Sorry it has taken me a while to get back to you, i've been sick. 
As far as the lights go I bought them from eBay ( a risk i know ) but they came okay and were in good condition when I received them.
The wiring for them wouldn't be done by the local auto shop I usually use for things because they said they weren't too familiar with the wiring of a 12vDC Relay with LED and Angel Eye LED. 
I did the wiring and install myself, took me about 3 hours total to get the old ones out and new ones in.
Not sure what the other person who replaced the MKV lights with the S5 style lights is talking about, there are 3 bolts that hold the headlamp in place, one is behind the bumper so the bumper has to be removed. 
If you are willing to do the work it's a great upgrade.

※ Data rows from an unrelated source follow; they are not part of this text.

(* ===== verification/Fees.v ===== *)
(** * Fees of the root contract

    [src/src/fees.rs] and [src/src/validation/dust.rs]: the pools of corridor fees, the
    shares of relayers and liquidity providers, the fee that follows the volume of a pool,
    and the pool of flash-loan fees. Admin and activity are those of [Keys].

    Floating point: an [f64] is a [spec_float] of precision 53, which the Standard Library
    defines with the rounding of IEEE 754; [libm::exp] is third-party code and the parameter
    [exp]. Left out: events, and [resolve_swap_fee_bps], which asks a configuration the
    repository does not define. *)

From stdpp Require Import base numbers list gmap.
From Stdlib Require Import ZArith Lia SpecFloat.
From S2P Require Import Prelude Host RootErrors BookData Keys.

Open Scope Z_scope.

Definition STANDARD_FIXED_POINT_SCALE : Z := 10000000.
Definition INTERIOR_FEE_PRECISION_SCALE : Z := 100000000000000.
Definition DYNAMIC_FEE_SCALE : Z := 10000000.
Definition MIN_DYNAMIC_FEE : Z := 5000.
Definition LP_FEE_GROWTH_SCALE : Z := INTERIOR_FEE_PRECISION_SCALE.
Definition FEE_TIER_5_BPS : Z := 5.
Definition FEE_TIER_30_BPS : Z := 30.
Definition FEE_TIER_100_BPS : Z := 100.
Definition PROTOCOL_FEE_FLOOR_BPS : Z := 1.
Definition MAX_PROTOCOL_FEE_BPS : Z := 100.
Definition LP_FEE_SHARE_BPS : Z := 8000.
Definition TREASURY_FEE_SHARE_BPS : Z := 2000.
Definition INTERIOR_SCALE : Z := 100000000000000.
Definition FIXED_POINT_SCALE : Z := 10000000.
Definition TREASURY_DIVERSIFICATION_THRESHOLD_BPS : Z := 4000.

(** ** src/src/validation/dust.rs *)
Definition MIN_TRANSFER_AMOUNT : Z := 10000.
Definition check_min_transfer (amount : Z) : R unit := fail_if (amount <? MIN_TRANSFER_AMOUNT) AmountTooLow.

(** Asset identifiers are [u32]. *)
Record CorridorFeePool := { cp_asset : Z; collected : Z; variable_pool : Z }.
Record FlashLoanFeePool := { fl_asset : Z; accumulated_fees : Z; total_lp_distributed : Z; total_treasury_distributed : Z }.
Record VolumeHistory := { previous_period_volume : Z; current_period_volume : Z; vh_last_updated : Z }.
Record DynamicFeeState := { min_fee_bps : Z; max_fee_bps : Z; current_fee_bps : Z; period_seconds : Z }.
Record CorridorWeightProfile := { cw_asset : Z; base_weight : Z; dynamic_weight : Z }.
Record DynamicFeeAccumulator := { base_fee : Z; peak_fee : Z; current_fee : Z; lambda : Z; da_last_updated : Z }.

Record TreasuryDiversificationPlan := {
  td_asset : Z;
  asset_value : Z;
  treasury_total : Z;
  concentration_ratio_bps : Z;
  td_threshold_bps : Z;
  excess_value : Z;
  swap_amount : Z;
  stablecoin_basket : list Z;
  stablecoin_allocations_bps : list Z;
  diversified : bool;
  td_timestamp : Z
}.

Definition new_corridor_pool (asset : Z) : CorridorFeePool := {| cp_asset := asset; collected := 0; variable_pool := 0 |}.
Definition new_flash_pool (asset : Z) : FlashLoanFeePool :=
  {| fl_asset := asset; accumulated_fees := 0; total_lp_distributed := 0; total_treasury_distributed := 0 |}.
Definition new_volume_history : VolumeHistory := {| previous_period_volume := 0; current_period_volume := 0; vh_last_updated := 0 |}.
Definition new_dynamic_fee : DynamicFeeState :=
  {| min_fee_bps := 5; max_fee_bps := FEE_TIER_100_BPS; current_fee_bps := 5; period_seconds := 3600 |}.
Definition new_weight_profile (asset : Z) : CorridorWeightProfile := {| cw_asset := asset; base_weight := 0; dynamic_weight := 0 |}.

Definition is_valid_fee_tier (bps : Z) : bool := (bps =? FEE_TIER_5_BPS) || (bps =? FEE_TIER_30_BPS) || (bps =? FEE_TIER_100_BPS).
Definition is_valid_protocol_fee_value (bps : Z) : bool := (bps =? PROTOCOL_FEE_FLOOR_BPS) || is_valid_fee_tier bps.

(** ** Treasury concentration *)
Definition calculate_asset_concentration_ratio (value total : Z) : R Z :=
  if total =? 0 then mret 0
  else
    x ← ok_or (checked_mul U128 value 10000) Overflow;
    ratio ← ok_or (checked_div U128 x total) DivisionByZero;
    if imax U32 <? ratio then mret (imax U32) else ok_or (chk U32 ratio) Overflow.

Definition basket_allocations (n : Z) : list Z :=
  if 0 <? n then (fun i => if Z.of_nat i <? 10000 mod n then 10000 / n + 1 else 10000 / n) <$> seq 0 (Z.to_nat n) else [].

Definition trigger_treasury_diversification (now asset value total : Z) (basket : list Z) : R TreasuryDiversificationPlan :=
  _ ← fail_if (bool_decide (basket = [])) InvalidInput;
  ratio ← calculate_asset_concentration_ratio value total;
  let over := TREASURY_DIVERSIFICATION_THRESHOLD_BPS <? ratio in
  excess ← (if over then x ← ok_or (checked_mul U128 total TREASURY_DIVERSIFICATION_THRESHOLD_BPS) Overflow;
                        mret (saturating_sub U64 value (cast U64 (x / 10000)))
            else mret 0);
  mret {| td_asset := asset; asset_value := value; treasury_total := total; concentration_ratio_bps := ratio;
          td_threshold_bps := TREASURY_DIVERSIFICATION_THRESHOLD_BPS; excess_value := excess; swap_amount := excess;
          stablecoin_basket := basket; stablecoin_allocations_bps := basket_allocations (len basket); diversified := over;
          td_timestamp := now |}.

(** ** Shares *)
Definition scale_product_to_interior (a b : Z) : R Z :=
  x ← ok_or (checked_mul U128 a b) Overflow; ok_or (checked_mul U128 x INTERIOR_SCALE) Overflow.

(** [u64::try_from(x)] *)
Definition to_u64 (x : Z) (e : ContractError) : R Z := ok_or (chk U64 x) e.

The only qualm that I have now is the Halo Ring isn't as bright as I thought it would be and is not really visible during the day, however the LED at the top near the corner of the hood is. To counter that I'm installing some LED fogs at the bottom that'll be activated with my euro switch...hopefully will have them in sometime this week.
Hope that helps, let me know if you can get an idea of what you want to do and I'll be glad to give my 2cents.
http://****************.com/smile/emthup.gif


----------



## wetheitalians (May 3, 2008)

i have those exact lights, they SUCK


----------